Biobakery metagenomics memory storage requirements for running Biobakery wgmx pipeline

Hello Biobakery admins and users,

First time using the Biobakery pipeline for my metagenomics data. I have 160 fastaq.gz files (pair-end) for 80 samples. Each file is about 8 GB. I have 3TB of memory space available in my cluster lab directory to run the pipeline; the raw data itself is taking about ~1.3 TB of space, so I have ~1.7 TB of storage space. I ran the script I wrote for the Biobakery pipeline, but after running for 13 hrs, the script timed out due to it running out of disk space (when I checked the amount of memory available it said 0 TB). I wanted to ask if there was a way to determine, ahead of time, how much memory I’ll need to run the pipeline so that I can request an increase.

Thank you. :slight_smile:

Update, I’ve added the option “–remove-intermediate-output” into my script. I’d still like an answer to my question, but figured adding this option to my command should circumvent the issue of running out of disk space.

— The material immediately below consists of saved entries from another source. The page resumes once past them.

(** * Kaleidoscope: mirror-cavity tiling and block remapping

    A shallow embedding of [src/utils/kaleidoscope.py] (class [Kaleidoscope]
    with [__init__], [KaleidoExpan], [ParaMirrorCavity] and
    [KaleidoTransform]) together with the properties of its reflection
    geometry.

    Modelling conventions.
    - Python integers are [Z]; tensor sizes and positions inside a tensor
      are [nat].  [repNums] and [padding] are 4-tuples of integers,
      [centerBlk] a tuple of integers of any length.
    - A tensor is its shape together with its indexing function.  Reads
      outside the shape never happen in the model: every Python or torch
      expression that can raise is translated to a computation that
      raises.
    - A tensor that the caller hands to [ParaMirrorCavity], or as [pxIdx]
      to [KaleidoTransform], comes with its dtype and its strides
      ([TensorArg]): line 100 compares the dtype with that of the buffer
      it writes to, line 161 needs strides that [view] can flatten, line
      162 an index of dtype [int64].  [matIn] is read by [m[k, :]] and
      [torch.take], [blkIdx] by [blkIdx[i, j]], which work alike for
      every layout; [blkIdx] has a signed integer dtype.
    - [KaleidoExpan] is modelled from [im.squeeze()] on: its argument is
      the tensor that lines 44-47 obtain from the input.
    - Pixel intensities are elements of an abstract scalar type (class
      [Intensity]); floating-point rounding and the conversion of values
      between dtypes are not modelled.  The only arithmetic facts used
      are [r ** 0 = 1] and [x * 1 = x], which hold for IEEE floats.
    - Every function runs in the monad [M]: it may raise a Python
      exception, and it records each [torch.zeros] allocation in a log. *)

From Stdlib Require Import ZArith QArith Lia.
From stdpp Require Import base list gmap.

Close Scope Q_scope.

(** ** Scalars *)

Class Intensity (V : Type) := {
  izero : V;
  ione : V;
  imul : V -> V -> V;
  (** [ipow r e] is Python's [r ** e]. *)
  ipow : V -> Z -> V;
  ipow_0 : forall r, ipow r 0%Z = ione;
  imul_1_r : forall x, imul x ione = x
}.

(** Exact rational intensities, used for the concrete runs. *)
#[export, refine] Instance Q_Intensity : Intensity Q := {
  izero := 0%Q;
  ione := 1%Q;
  imul := Qmult;
  ipow := Qpower
}.
Proof.
  - intros r. reflexivity.
  - intros [n d]. unfold Qmult. simpl.
    rewrite Z.mul_1_r, Pos.mul_1_r. reflexivity.
Defined.

(** ** Exceptions, allocation log and the monad *)

Inductive exn : Type :=
| ValueError      (* tuple unpacking of a shape of the wrong length *)
| IndexError      (* an index outside a tensor dimension *)
| RuntimeError.   (* torch: negative size, impossible view, dtype or shape mismatch *)

(** One event per [torch.zeros] call, with the requested shape. *)
Inductive event : Type :=
| Alloc (shape : list nat).

Definition M (A : Type) : Type := list event -> (exn + A) * list event.

Definition ret {A} (a : A) : M A := fun log => (inr a, log).

Definition raise {A} (e : exn) : M A := fun log => (inl e, log).

Definition bind {A B} (m : M A) (k : A -> M B) : M B :=
  fun log =>
    match m log with
    | (inr a, log') => k a log'
    | (inl e, log') => (inl e, log')
    end.

Definition tell (e : event) : M unit := fun log => (inr tt, log ++ [e]).

Notation "x <- m ;; k" := (bind m (fun x => k))
  (at level 100, m at next level, right associativity).

(** A Python [for] loop whose body updates one variable. *)
Fixpoint foldM {S B} (body : S -> B -> M S) (l : list B) (s : S) : M S :=
  match l with
  | [] => ret s
  | b :: l' => s' <- body s b ;; foldM body l' s'
  end.

(** ** Python built-ins *)

(** [len(range(start, stop, step))] as CPython computes it. *)
Definition range_len (start stop step : Z) : nat :=
  if (0 <? step)%Z then
    if (start <? stop)%Z then Z.to_nat ((stop - start - 1) / step + 1) else 0
  else if (step <? 0)%Z then
    if (stop <? start)%Z then Z.to_nat ((start - stop - 1) / (- step) + 1) else 0
  else 0.

(** [range(start, stop, step)]; the source only uses the steps 1, 2, -1, -2. *)
Definition py_range (start stop step : Z) : list Z :=
  map (fun k => (start + Z.of_nat k * step)%Z) (seq 0 (range_len start stop step)).

(** [torch.arange(start, end, step)] on integers holds the numbers of
    [range(start, end, step)], but torch raises when the bounds contradict
    the sign of the step ("upper bound and larger bound inconsistent with
    step sign"). *)
Definition torch_arange (start stop step : Z) : M (list Z) :=
  if ((0 <? step) && (start <=? stop) || (step <? 0) && (stop <=? start))%Z
  then ret (py_range start stop step)
  else raise RuntimeError.

(** An integer used as an index into a dimension of size [n]: negative
    values count from the end, anything else outside [0, n) raises. *)
Definition norm_index (n : nat) (k : Z) : option nat :=
  if ((0 <=? k) && (k <? Z.of_nat n))%Z then Some (Z.to_nat k)
  else if ((- Z.of_nat n <=? k) && (k <? 0))%Z then Some (Z.to_nat (k + Z.of_nat n))
  else None.

Definition index_dim (n : nat) (k : Z) : M nat :=
  match norm_index n k with
  | Some i => ret i
  | None => raise IndexError
  end.

(** A slice bound [b] of [t[b:...]] over a dimension of size [n]
    ([slice.indices] with step 1). *)
Definition slice_bound (n : nat) (b : Z) : nat :=
  if (b <? 0)%Z then Z.to_nat (Z.max (b + Z.of_nat n) 0)
  else Z.to_nat (Z.min b (Z.of_nat n)).

(** ** Tensors *)

Record Tensor1 (A : Type) := mkT1 { len1 : nat; at1 : nat -> A }.
Record Tensor2 (A : Type) := mkT2 { rows : nat; cols : nat; at2 : nat -> nat -> A }.
Record Tensor3 (A : Type) :=
  mkT3 { dim0 : nat; dim1 : nat; dim2 : nat; at3 : nat -> nat -> nat -> A }.
(** A tensor of any rank, stored row-major. *)
Record TensorN (A : Type) := mkTN { shape : list nat; flat : nat -> A }.

Arguments mkT1 {A}. Arguments len1 {A}. Arguments at1 {A}.
Arguments mkT2 {A}. Arguments rows {A}. Arguments cols {A}. Arguments at2 {A}.
Arguments mkT3 {A}. Arguments dim0 {A}. Arguments dim1 {A}.
Arguments dim2 {A}. Arguments at3 {A}.
Arguments mkTN {A}. Arguments shape {A}. Arguments flat {A}.

(** The dtypes of torch. *)
Inductive dtype : Type :=
| boolean | uint8 | int8 | int16 | int32 | int64
| float16 | bfloat16 | float32 | float64 | complex64 | complex128.

#[export] Instance dtype_eq_dec : EqDecision dtype.
Proof. solve_decision. Defined.

(** A 2-D tensor as a caller hands it in: its dtype, its strides (counted
    in elements) and its entries. *)
Record TensorArg (A : Type) := mkArg {
  arg_dtype : dtype;
  stride0 : nat;
  stride1 : nat;
  arg_tensor :> Tensor2 A
}.

Arguments mkArg {A}. Arguments arg_dtype {A}. Arguments stride0 {A}.
Arguments stride1 {A}. Arguments arg_tensor {A}.

(** A tensor of dtype [dt] in row-major layout, as [torch.zeros],
    [torch.arange] and [view] make them, and its transpose [t.t()], which
    shares the storage and swaps the strides. *)
Definition contiguous {A} (dt : dtype) (t : Tensor2 A) : TensorArg A :=
  mkArg dt (cols t) 1 t.

Definition transposed {A} (dt : dtype) (t : Tensor2 A) : TensorArg A :=
  mkArg dt 1 (cols t) (mkT2 (cols t) (rows t) (fun y x => at2 t x y)).

(** Literal tensors, for the concrete runs. *)
Definition of_rows {A} (d : A) (h w : nat) (l : list (list A)) : Tensor2 A :=
  mkT2 h w (fun y x => nth x (nth y l []) d).

Definition to_rows {A} (t : Tensor2 A) : list (list A) :=
  map (fun y => map (fun x => at2 t y x) (seq 0 (cols t))) (seq 0 (rows t)).

Definition shape2 {A} (t : Tensor2 A) : nat * nat := (rows t, cols t).

Section Torch.
Context {A : Type}.

(** [t.squeeze()]: every dimension of size 1 is dropped. *)
Definition squeeze (t : TensorN A) : TensorN A :=
  mkTN (filter (fun d => d ≠ 1) (shape t)) (flat t).

(** [(h, w) = t.shape] followed by 2-D indexing. *)
Definition unpack2 (t : TensorN A) : M (Tensor2 A) :=
  match shape t with
  | [h; w] => ret (mkT2 h w (fun y x => flat t (y * w + x)))
  | _ => raise ValueError
  end.

(** [torch.flip(t, [0])] and [torch.flip(t, [1])]. *)
Definition flip0 (t : Tensor2 A) : Tensor2 A :=
  mkT2 (rows t) (cols t) (fun y x => at2 t (rows t - 1 - y) x).

Definition flip1 (t : Tensor2 A) : Tensor2 A :=
  mkT2 (rows t) (cols t) (fun y x => at2 t y (cols t - 1 - x)).

(** [t.t()]. *)
Definition transpose (t : Tensor2 A) : Tensor2 A :=
  mkT2 (cols t) (rows t) (fun y x => at2 t x y).

(** [t.unsqueeze(1)]. *)
Definition unsqueeze1 (t : Tensor2 A) : Tensor3 A :=
  mkT3 (rows t) 1 (cols t) (fun y _ x => at2 t y x).

(** [torch.repeat_interleave(t, n, dim=1)]. *)
Definition repeat_interleave1 (t : Tensor3 A) (n : nat) : Tensor3 A :=
  mkT3 (dim0 t) (dim1 t * n) (dim2 t) (fun y k x => at3 t y (k / n) x).

(** [t[:, idx, :] = src] for a list of integers [idx]; [src] has the
    shape [(dim0 t, len(idx), dim2 t)] at both call sites.  An index that
    is a list makes this an [index_put_], which raises unless [t] and
    [src] have the same dtype ("Index put requires the source and
    destination dtypes match"), also when the list is empty.  The
    assignments are performed in list order. *)
Definition index_put1 (t : Tensor3 A) (t_dtype : dtype) (idx : list Z)
    (src : Tensor3 A) (src_dtype : dtype) : M (Tensor3 A) :=
  if bool_decide (t_dtype = src_dtype) then
    match mapM (norm_index (dim1 t)) idx with
    | None => raise IndexError
    | Some ks =>
        ret (mkT3 (dim0 t) (dim1 t) (dim2 t)
               (fold_left
                  (fun f nk y k x =>
                     if k =? snd nk then at3 src y (fst nk) x else f y k x)
                  (imap pair ks) (at3 t)))
    end
  else raise RuntimeError.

Update, despite removing intermediate files I ran out of space. Before I request more storage space from our cluster, can someone provide an answer to my question?

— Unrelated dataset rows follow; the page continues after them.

Lemma Forall_assignField (P : string * JsValue -> Prop) fields k v :
  Forall P fields -> P (k, v) -> Forall P (assignField fields k v).
Proof.
  intros H Hkv. induction H as [| [k' v'] fields Hx Hrest IH]; simpl.
  - by constructor.
  - destruct (String.eqb_spec k' k) as [-> | Hne]; by constructor.
Qed.

(** What the loop over the properties keeps true of the object it
    builds. *)
Lemma filterProperties_keys raw ctx (allowed : list string) props :
  Forall (fun p => nodeName p ∈ allowed) props ->
  forall result w fields w',
    NoDup result.*1 ->
    Forall (fun kv => kv.1 ∈ allowed /\ kv.2 <> JUndefined) result ->
    filterProperties T cfg raw ctx props result w = (Ok fields, w') ->
    NoDup fields.*1
    /\ Forall (fun kv => kv.1 ∈ allowed /\ kv.2 <> JUndefined) fields.
Proof.
  induction 1 as [| [n m o a t] props Hn _ IH]; intros result w fields w' Hnd Hall;
    simpl.
  { by intros [= <- _]. }
  simpl in Hn. unfold bind at 1, lift.
  destruct (getProp raw n) as [v | e]; [|done].
  destruct (isNullish v); [by apply IH |].
  unfold bind at 1.
  destruct (getAuthorize T a _ w) as [[[|] | e] w1]; [| by apply IH | done].
  unfold bind at 1.
  destruct (filterType T cfg v t ctx w1) as [[candidate | e] w2]; [|done].
  destruct (isUndefined (transform cfg m o candidate)) eqn:Hu; [by apply IH |].
  apply IH; [by apply NoDup_assignField |].
  apply Forall_assignField; [done |].
  split; [done |]. simpl. intros Heq. by rewrite Heq in Hu.
Qed.

(** X14. The object the walk of a class node returns is a plain [Object] with
    at least one property; its keys are names of properties declared on
    the node, each once, and none of its values is [undefined]: what the
    raw value carries beyond the declared properties never gets out. *)
Theorem filtered_object_keys raw props ctx w c fields w' :
  filterType T cfg raw (ClassNode props) ctx w = (Ok (JObj c fields), w') ->
  c = "Object" /\ fields <> []
  /\ NoDup fields.*1
  /\ Forall (fun kv => kv.1 ∈ map nodeName props /\ kv.2 <> JUndefined) fields.
Proof.
  rewrite filterType_class. unfold bind.
  destruct (filterProperties T cfg raw ctx props [] w) as [[result | e] w1] eqn:Hrun;
    [|done].
  destruct result as [| kv result]; [done |]. simpl. intros [= <- <- <-].
  split; [done |]. split; [done |].
  assert (Hall : Forall (fun p => nodeName p ∈ map nodeName props) props).
  { apply Forall_forall. intros p Hp.
    by apply list_elem_of_In, in_map, list_elem_of_In. }
  exact (filterProperties_keys raw ctx _ props Hall [] w _ _
           (NoDup_nil_2 (A := string)) (Forall_nil_2 _) Hrun).
Qed.

Lemma writeonly_denied ctx w :
  Forall (fun p => policyName p = AuthorizeWriteonly -> p = WriteonlyAuthPolicy)
    (authPolicies w) ->
  (getAuthorize T (AuthorizerPolicies [AuthorizeWriteonly]) ctx w).1 = Ok false.
Proof.
  intros Honly. simpl. rewrite PolicyAuthorizer_authorize_unfold.
  pose proof (authorizeLoop_uniform (rev (authPolicies w)) AuthorizeWriteonly
                ctx false) as Hrun.
  apply Hrun. apply Forall_rev. eapply Forall_impl; [exact Honly |].
  intros p Hp Hname. by rewrite (Hp Hname).
Qed.

Lemma filterProperties_without raw ctx k props :
  Forall (fun p => nodeName p = k ->
                   nodeAuthorizer p = AuthorizerPolicies [AuthorizeWriteonly]) props ->
  forall result w fields w',
    Forall (fun p => policyName p = AuthorizeWriteonly -> p = WriteonlyAuthPolicy)
      (authPolicies w) ->
    k ∉ result.*1 ->
    filterProperties T cfg raw ctx props result w = (Ok fields, w') ->
    k ∉ fields.*1.
Proof.
  induction 1 as [| [n m o a t] props Hn _ IH]; intros result w fields w' Hreg Hk;
    simpl.
  { by intros [= <- _]. }
  simpl in Hn. unfold bind at 1, lift.
  destruct (getProp raw n) as [v | e]; [|done].
  destruct (isNullish v); [by apply IH |].
  unfold bind at 1.
  pose proof (framed_getAuthorize sameOrReversed sameOrReversed_refl
                sameOrReversed_authorize a
                (propertyContext ctx v raw m o) w) as Hframe.
  destruct (getAuthorize T a _ w) as [[[|] | e] w1] eqn:Hrun; simpl in Hframe;
    [| apply IH; [by eapply sameOrReversed_Forall | done] | done].
  assert (Hnk : n <> k).
  { intros Heq. specialize (Hn Heq). subst a.
    pose proof (writeonly_denied (propertyContext ctx v raw m o) w Hreg) as Hden.
    rewrite Hrun in Hden. done. }
  unfold bind at 1.
  pose proof (framed_filterType sameOrReversed sameOrReversed_refl
                sameOrReversed_trans sameOrReversed_authorize t v ctx w1) as Hframe2.
  destruct (filterType T cfg v t ctx w1) as [[candidate | e] w2]; simpl in Hframe2;
    [|done].
  apply IH.
  - eapply sameOrReversed_Forall; [exact Hframe2 |].
    by eapply sameOrReversed_Forall.
  - destruct (isUndefined _); [done |].
    rewrite elem_of_assignField_keys. intros [H | H]; [done | congruence].
Qed.

(** X15. A property whose read authorizer is the one [authorize.writeonly()]
    compiles to is never part of a response, whoever the user and
    whatever the raw object holds, as long as no other policy goes by the
    reserved name. *)
Theorem writeonly_never_readable raw props ctx k w c fields w' :
  Forall (fun p => nodeName p = k ->
                   nodeAuthorizer p = AuthorizerPolicies [AuthorizeWriteonly]) props ->
  Forall (fun p => policyName p = AuthorizeWriteonly -> p = WriteonlyAuthPolicy)
    (authPolicies w) ->
  filterType T cfg raw (ClassNode props) ctx w = (Ok (JObj c fields), w') ->
  k ∉ fields.*1.
Proof.
  intros Hprops Hreg. rewrite filterType_class. unfold bind.
  destruct (filterProperties T cfg raw ctx props [] w) as [[result | e] w1] eqn:Hrun;
    [|done].
  destruct result as [| kv result]; [done |]. simpl. intros [= <- <- <-].
  eapply (filterProperties_without raw ctx k props Hprops [] w); [done | | exact Hrun].
  apply not_elem_of_nil.
Qed.

(** The authorizer [createPropertyNode] gives a property whose only
    read-scoped decorator is the one of [authorize.writeonly()]. *)
Lemma createPropertyNode_writeonly prop nargs target :
  omap (createDecoratorFilter (hasAccess AccessRead)) (decorators prop)
  = [authorizeWriteonly nargs target] ->
  createPropertyNode prop = (name prop, AuthorizerPolicies [AuthorizeWriteonly]).
Proof. intros H. unfold createPropertyNode. by rewrite H. Qed.

(** *** Reported paths *)

Lemma yields_ret {A} (Q : A -> Prop) a : Q a -> yields Q (ret a).
Proof. intros H w a' w' [= <- _]. exact H. Qed.

Lemma yields_bind {A B} (P : A -> Prop) (Q : B -> Prop) (m : M A) (k : A -> M B) :
  yields P m -> (forall a, P a -> yields Q (k a)) -> yields Q (bind m k).
Proof.
  intros Hm Hk w b w'. unfold bind.
  destruct (m w) as [[a | e] w1] eqn:Hrun; [|done].
  intros H. eapply Hk; [by eapply Hm | exact H].
Qed.

Lemma yields_any {A} (m : M A) : yields (fun _ => True) m.
Proof. done. Qed.

Lemma yields_ext {A} (Q : A -> Prop) (m m' : M A) :
  (forall w, m w = m' w) -> yields Q m' -> yields Q m.
Proof. intros E H w a w'. rewrite E. apply H. Qed.

Lemma extendsPath_self prefix : extendsPath prefix (join "." prefix).
Proof. exists []. by rewrite app_nil_r. Qed.

Lemma extendsPath_below prefix seg s :
  extendsPath (prefix ++ [seg]) s -> extendsPath prefix s.
Proof. intros [suffix ->]. exists (seg :: suffix). by rewrite <- app_assoc. Qed.

Lemma yields_collectIndexed (X : string -> Prop) f items i :
  Forall (fun val => forall j, yields (Forall X) (f val j)) items ->
  yields (Forall X) (collectIndexed f items i).
Proof.
  intros H. revert i. induction H as [| val items Hval _ IH]; intros i; simpl;
    [by apply yields_ret |].
  eapply yields_bind; [apply Hval |]. intros issues Hissues.
  eapply yields_bind; [apply IH |]. intros others Hothers.
  apply yields_ret. by apply Forall_app.
Qed.

Lemma yields_checkParameters_from (X : list string -> string -> Prop) meta :
  forall values ctx,
    Forall (fun v => forall m c, yields (Forall (X (path c))) (checkParameter T v m c))
      values ->
    (forall p seg s, X (p ++ [seg]) s -> X p s) ->
    yields (Forall (X (path ctx))) (checkParameters T meta values ctx).
Proof.
  induction meta as [| prop rest IH]; intros values ctx H Hbelow; simpl;
    [by apply yields_ret |].
  assert (Hhd : forall m c, yields (Forall (X (path c)))
                              (checkParameter T (hd JUndefined values) m c)).
  { destruct H; [|done]. intros m c. by apply yields_ret. }
  assert (Htl : Forall (fun v => forall m c,
                          yields (Forall (X (path c))) (checkParameter T v m c))
                  (tl values))
    by (destruct H; [constructor | done]).
  eapply yields_bind; [apply Hhd |]. intros issues Hissues. simpl in Hissues.
  eapply yields_bind; [by apply IH |]. intros others Hothers.
  apply yields_ret. apply Forall_app. split; [|done].
  eapply Forall_impl; [exact Hissues |]. intros s. apply Hbelow.
Qed.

Hi @Mak0130 , Yes, that is a great option to add. It will reduce the overall disk space needed a lot. In general while running the workflows I would estimate you would need about 3x the amount of disk space for intermediate files. So if you have ~1.2 Tb of input files I would estimate you would need about 3.8 Tb of disk space overall if you were to run all of your inputs files at once. Since you have 3 Tb in total of disk space I would suggest running your input files in batches to split up your runs into 3 or 4 sets. You can do this if you are using the biobakery workflows by adding the option --local-jobs N or --grid-jobs N and only N jobs will run at once. Please post if you run into any additional issues!

Thanks!
Lauren

Thanks for the reply! I am running all my files at once, the “Kneaddata” part of the pipeline finished this morning, and it took 4.2 TB of memory space. Luckily I requested an increase in my memory storage space to about 7 TB. Currently using 5.6 TB of the 7 TB. Hopefully the 1.4 TB left is enough for the remaining portion. Will update when it’s finished running. If I run out of disk space again, I’ll split the analysis into batches. Thanks!